Clinical Findings: Clinically, fixed drug eruptions appear as oval to round, dusky red to purple macules with minimal surface change. Some cases have shown bullous-type reactions. The fixed drug eruption is unique in that it recurs in the same location time and time again as the patient is reexposed to the offending agent. Sometimes months may pass between exposures, and yet the reaction recurs in the same location. The glans penis, the oral mucosa, and the hands are the most commonly involved areas, although any area of the skin may be involved. Most cases show one area of reaction, but some have more than one. It is unusual to have more than five areas of involvement, but case reports of widespread involvement have been reported. In these cases, the differential diagnosis includes erythema multiforme. Another characteristic feature is the postinflammatory hyperpigmentation that occurs after resolution. This is caused by the vast amount of pigment incontinence that results from disruption of the dermalepidermal junction. This hyperpigmentation can take months to years to resolve.

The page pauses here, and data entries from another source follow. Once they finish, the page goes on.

(** Modelled from the spec: the listener facade's [close()] (the client
    source file is not part of the material; only the error values it
    returns are).  "transitions to Closed, unblocks every pending accept()
    with a client-closed error, unblocks every pending virtual-connection
    read/write with a client-closed error, interrupts any in-progress backoff
    sleep, and releases the physical transport if open"; "any state -> Closed
    on explicit close()". *)
Definition close (c : Client) : close_effect :=
  {| after := {| state := Closed;
                 transport := None;
                 pending := [];
                 backoff_sleeping := false |};
     result := Returned None;
     woken := map (fun op => (op, ErrClientClosed)) (pending c) |}.

(** The client after [n] successive calls of [close()]. *)
Fixpoint close_times (n : nat) (c : Client) : Client :=
  match n with
  | O => c
  | S k => close_times k (after (close c))
  end.

End Listener.

(** * The [db/versions/README] generator ([generators/db-versions.js])

    JavaScript strings are sequences of UTF-16 code units; the model keeps
    them as lists of numbers, so that the line terminators the regular
    expression treats specially (U+2028 and U+2029 among them) are single
    elements, as they are for the regexp engine. *)

Module JS.

Local Open Scope list_scope.
Local Open Scope nat_scope.

Definition code_unit : Type := N.
Definition jsstring : Type := list code_unit.

(** A string literal of the source (ASCII), as code units. *)
Definition lit (s : string) : jsstring :=
  map N_of_ascii (list_ascii_of_string s).

Definition LF : code_unit := 10%N.
Definition CR : code_unit := 13%N.
Definition LS : code_unit := 8232%N.
Definition PS : code_unit := 8233%N.
Definition DOLLAR : code_unit := 36%N.

(** The filler of [padStart]: [fillString] repeated, cut to [n] code units
    ([rest] is what is left of the copy being written). *)
Fixpoint filler (fillString rest : jsstring) (n : nat) : jsstring :=
  match n with
  | O => []
  | S k =>
      match rest with
      | c :: rest' => c :: filler fillString rest' k
      | [] =>
          match fillString with
          | c :: rest' => c :: filler fillString rest' k
          | [] => []
          end
      end
  end.

(** [String.prototype.padStart(maxLength, fillString)]: the string itself
    when it is long enough or the filler is empty. *)
Definition padStart (maxLength : nat) (fillString s : jsstring) : jsstring :=
  if maxLength <=? length s then s
  else match fillString with
       | [] => s
       | _ :: _ => filler fillString fillString (maxLength - length s) ++ s
       end.

(** [Array.prototype.join(sep)] on an array of strings. *)
Fixpoint join (sep : jsstring) (xs : list jsstring) : jsstring :=
  match xs with
  | [] => []
  | x :: rest =>
      match rest with
      | [] => x
      | _ :: _ => x ++ sep ++ join sep rest
      end
  end.

(** [Number.MAX_SAFE_INTEGER] *)
Definition MAX_SAFE_INTEGER : N := (2 ^ 53 - 1)%N.

(** [Number.prototype.toString()] on a non-negative safe integer (one up to
    [MAX_SAFE_INTEGER]): its decimal digits. *)
Definition Number_toString (n : N) : jsstring :=
  lit (NilZero.string_of_uint (N.to_uint n)).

The list of medications that can cause fixed drug eruptions continues to grow. The most frequently reported culprits are the sulfa-based antibiotics, nonsteroidal antiinflammatory medications, and tetracycline-based antibiotics. Common over-the-counter medications have also been reported to cause fixed drug eruptions, including acetaminophen and herbal supplements. For this reason, a thorough history that includes both prescription and other medications is required.
Histology: Fixed drug eruptions are categorized in the lichenoid pattern of histological skin disease. These drug reactions show a prominent lichenoid infiltrate with lymphocytes. The infiltrate is associated with very noticeable vacuolar change of the basilar layer of the epidermis and prominent formation of necrotic keratinocytes (Civatte bodies). There is melanin incontinence within the dermis in all cases, and this can be used to differentiate fixed drug eruption from other lichenoid reactions. The bullae form within the subepidermal space in the bullous variant of fixed drug eruption. Rare variants of fixed drug eruption have been described that have included evidence of vasculitis. This form is exceedingly rare.
Pathogenesis: The etiology is unknown. Research has indicated that CD8+ T cells are the primary cell type within the inflammatory infiltrate. This abnormal immune response is responsible for the tissue damage. The precise interaction and mechanism by which certain medications react with the immune system of susceptible individuals to cause fixed drug eruptions has not been elucidated.
Treatment: The main point in therapy is making the correct diagnosis and removing the offending agent. Once this is done, the lesions heal within a month. Medium to potent topical corticosteroids can be used to help relieve pruritus and potentially speed healing. Fixed drug eruptions often leave an area of postinflammatory hyperpigmentation or hypopigmentation after the initial reaction has resolved. This pigmentary abnormality can last for months to years.